I have a Ubuntu 17.10 Linux system and I want to do it with Apache2 so I think I should use proxy right?
Unfortunately I do not know exactly which instructions are correct.

Ok, so you should follow the instructions in the second guide.

Broadly, the steps are:

• Get Jira working on the default port
• Install apache and make sure you get the default page from it when you visit the server
• Create a new proxy setup in Apache, pointing back to Jira
• Reconfigure Jira's Tomcat so that it knows its behind a proxy
• Check this all works for plain http, then add in the SSL parts (there's basically a handful of lines to add to the configs once you have them running without ssl)

I have tried the second manual manual link everything often but without success, the instructions are incomprehensible and not executable as it refuses to other instructions.

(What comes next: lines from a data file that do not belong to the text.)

(* ===== verification/Json.v ===== *)
(** * [json.dumps(obj, indent=2)]

    [get_live_data] stores [json.dumps(cfg, indent=2)] in every model
    dict.  With an [indent], CPython's [JSONEncoder.iterencode] uses the
    pure-Python [_make_iterencode] of [json/encoder.py] with the
    separators [(',', ': ')], [ensure_ascii=True] and
    [check_circular=True]; strings go through [encode_basestring_ascii].
    This file renders a value as that encoder does, as an instance of the
    heap walker of [PyObj]. *)

From S2P Require Import Prelude PyObj.
From Stdlib Require Import String.
From stdpp Require Import gmap.

(** ** Strings: [encode_basestring_ascii] *)

(** [\uXXXX] with four lowercase hexadecimal digits. *)
Definition json_u (c : N) : pystr := ps "\u" ++ hex_pad 4 c.

Definition json_char (c : N) : pystr :=
  if bool_decide (32 <= c <= 126 /\ c <> 92 /\ c <> 34)%N then [c]
  else if bool_decide (c = 92%N) then [92%N; 92%N]
  else if bool_decide (c = 34%N) then [92%N; 34%N]
  else if bool_decide (c = 8%N) then ps "\b"
  else if bool_decide (c = 12%N) then ps "\f"
  else if bool_decide (c = 10%N) then ps "\n"
  else if bool_decide (c = 13%N) then ps "\r"
  else if bool_decide (c = 9%N) then ps "\t"
  else if bool_decide (65536 <= c)%N then
    (* a surrogate pair *)
    let c' := (c - 65536)%N in
    json_u (N.lor 55296 (N.land (N.shiftr c' 10) 1023)) ++
    json_u (N.lor 56320 (N.land c' 1023))
  else json_u c.

Definition json_str (s : pystr) : pystr := 34%N :: concat (map json_char s) ++ [34%N].

(** ** Scalars and keys *)

Definition json_scalar (v : pyval) : res pystr :=
  match v with
  | VNone => Ok (ps "null")
  | VBool true => Ok (ps "true")
  | VBool false => Ok (ps "false")
  | VInt z => Ok (z_repr z)
  | VStr s => Ok (json_str s)
  | VOpaque _ _ => Raise TypeError     (* "Object of type date is not JSON serializable" *)
  | VRef _ => Raise HeapFault
  end.

(** A dict key is converted to a string first, then encoded. *)
Definition json_key (v : pyval) : res pystr :=
  match v with
  | VStr s => Ok (json_str s)
  | VBool true => Ok (json_str (ps "true"))
  | VBool false => Ok (json_str (ps "false"))
  | VNone => Ok (json_str (ps "null"))
  | VInt z => Ok (json_str (z_repr z))
  | _ => Raise TypeError   (* "keys must be str, int, float, bool or None" *)
  end.

(** ** Containers *)

(** A line break followed by the indent of [level] ([indent=2]). *)
Definition newline_indent (level : nat) : pystr := 10%N :: replicate (2 * level) 32%N.

Definition json_dict (level : nat) (parts : list (pystr * pystr)) : pystr :=
  ps "{" ++ newline_indent (S level) ++
  str_join (ps "," ++ newline_indent (S level)) (map (fun kx => kx.1 ++ ps ": " ++ kx.2) parts) ++
  newline_indent level ++ ps "}".

Definition json_list (level : nat) (parts : list pystr) : pystr :=
  ps "[" ++ newline_indent (S level) ++
  str_join (ps "," ++ newline_indent (S level)) parts ++
  newline_indent level ++ ps "]".

Definition json_walker : walker := {|
  w_scalar := json_scalar;
  w_key := json_key;
  w_empty_dict := ps "{}";
  w_empty_list := ps "[]";
  w_cycle_dict := Raise ValueError;   (* "Circular reference detected" *)
  w_cycle_list := Raise ValueError;
  w_dict := json_dict;
  w_list := json_list;
|}.

Definition json_dumps (h : heap) (v : pyval) : res pystr :=
  walk json_walker (heap_fuel h) h [] v.

Definition json_dumps_m `{!HeapState St} (v : pyval) : PyM St pystr := fun s =>
  (json_dumps (st_heap s) v, s).

(** ** Dicts of scalars

    A model's attributes in [models.yaml] are usually scalars.  Such a
    dict renders without looking at the rest of the heap. *)

Definition json_key_ok (k : pyval) : bool := if json_key k is Ok _ then true else false.
Definition json_scalar_ok (v : pyval) : bool := if json_scalar v is Ok _ then true else false.

Definition flat_items (items : list (pyval * pyval)) : bool :=
  forallb (fun kv => json_key_ok kv.1 && json_scalar_ok kv.2) items.

Definition json_item (kv : pyval * pyval) : res (pystr * pystr) :=
  k ← json_key kv.1; x ← json_scalar kv.2; mret (k, x).

Definition json_flat (items : list (pyval * pyval)) : res pystr :=
  match items with
  | [] => Ok (ps "{}")
  | _ => parts ← mapM json_item items; mret (json_dict 0 parts)
  end.

Lemma flat_items_in items kv :
  flat_items items = true -> kv ∈ items -> json_key_ok kv.1 = true /\ json_scalar_ok kv.2 = true.
Proof.
  unfold flat_items. rewrite forallb_forall. intros H Hin.
  apply andb_prop, H, list_elem_of_In, Hin.
Qed.

(** A dict of scalars renders the same in every heap. *)
Lemma json_dumps_flat h l items :
  h !! l = Some (ODict items) -> flat_items items = true ->
  json_dumps h (VRef l) = json_flat items.
Proof.
  intros Hl Hflat. unfold json_dumps, heap_fuel. cbn [walk]. rewrite Hl.
  destruct items as [|kv items]; [done|]. rewrite bool_decide_false by set_solver.
  cbn [json_flat]. rewrite (mapM_res_ext _ json_item); [reflexivity|].
  intros [k v] Hin. destruct (flat_items_in _ _ Hflat Hin) as [_ Hv]. cbn in Hv.
  unfold json_item. cbn. rewrite walk_scalar; [done|]. by destruct v.
Qed.

Lemma json_flat_ok items : flat_items items = true -> exists j, json_flat items = Ok j.
Proof.
  intros Hflat. destruct items as [|kv items]; [by eexists|].
  destruct (mapM_res_ok json_item (kv :: items)) as [parts Hp].
  - intros [k v] Hin. destruct (flat_items_in _ _ Hflat Hin) as [Hk Hv]. cbn [fst snd] in Hk, Hv.
    unfold json_key_ok, json_scalar_ok in *. unfold json_item. cbn [fst snd].
    destruct (json_key k), (json_scalar v); try discriminate. by eexists.
  - cbn [json_flat]. rewrite Hp. by eexists.
Qed.

Lemma flat_items_set k v items :
  json_key_ok k = true -> json_scalar_ok v = true -> flat_items items = true ->
  flat_items (assoc_set k v items) = true.
Proof.
  intros Hk Hv. induction items as [|[k' v'] items IH]; cbn; [by rewrite Hk, Hv|].
  intros [[Hk' Hv']%andb_prop Hrest]%andb_prop. destruct (key_eq k k'); cbn.
  - by rewrite Hk', Hv, Hrest.
  - rewrite Hk', Hv'. by apply IH.
Qed.

(** A value of a dict of scalars is a scalar. *)
Lemma flat_items_lookup k items v :
  flat_items items = true -> assoc_lookup k items = Some v -> hashable v = true.
Proof.
  intros Hflat Hl. destruct (assoc_lookup_in _ _ _ Hl) as [k' Hin].
  destruct (flat_items_in _ _ Hflat Hin) as [_ Hv]. cbn in Hv. by destruct v.
Qed.


(** ** Witnesses *)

It's the doc I use to create SSL Atlassian applications.  What are you doing differently to what it says?

I have the SSL certificate created by letsencrypt.org and then I have all the .pem data and I want to embed it in Jiira and then call the portal without a port or https.
I follow only the instructions but I can not do it.

Setting up Apache in front of jira should take 10 minutes, including a restart of jira. 

What are you seeing? 

Do you have any error messages? 

-Lars 

As Lars says, you need to tell us what "can not do" means.

What have you configured?  What errors do you get?

A good start on an explanation would be to describe how far down the list I gave earlier you get.  Does Jira run ok on an 8080 port?  Does Apache gives you a "Hi, I'm a clean apache" message when you visit the server in a browser?  Then it fails when you try to make it proxy through?  Or not until you try to add SSL?  Please tell us where you have got to!

I have also tried to let Jira run on port 443 and then point to the jira directory but that does not work.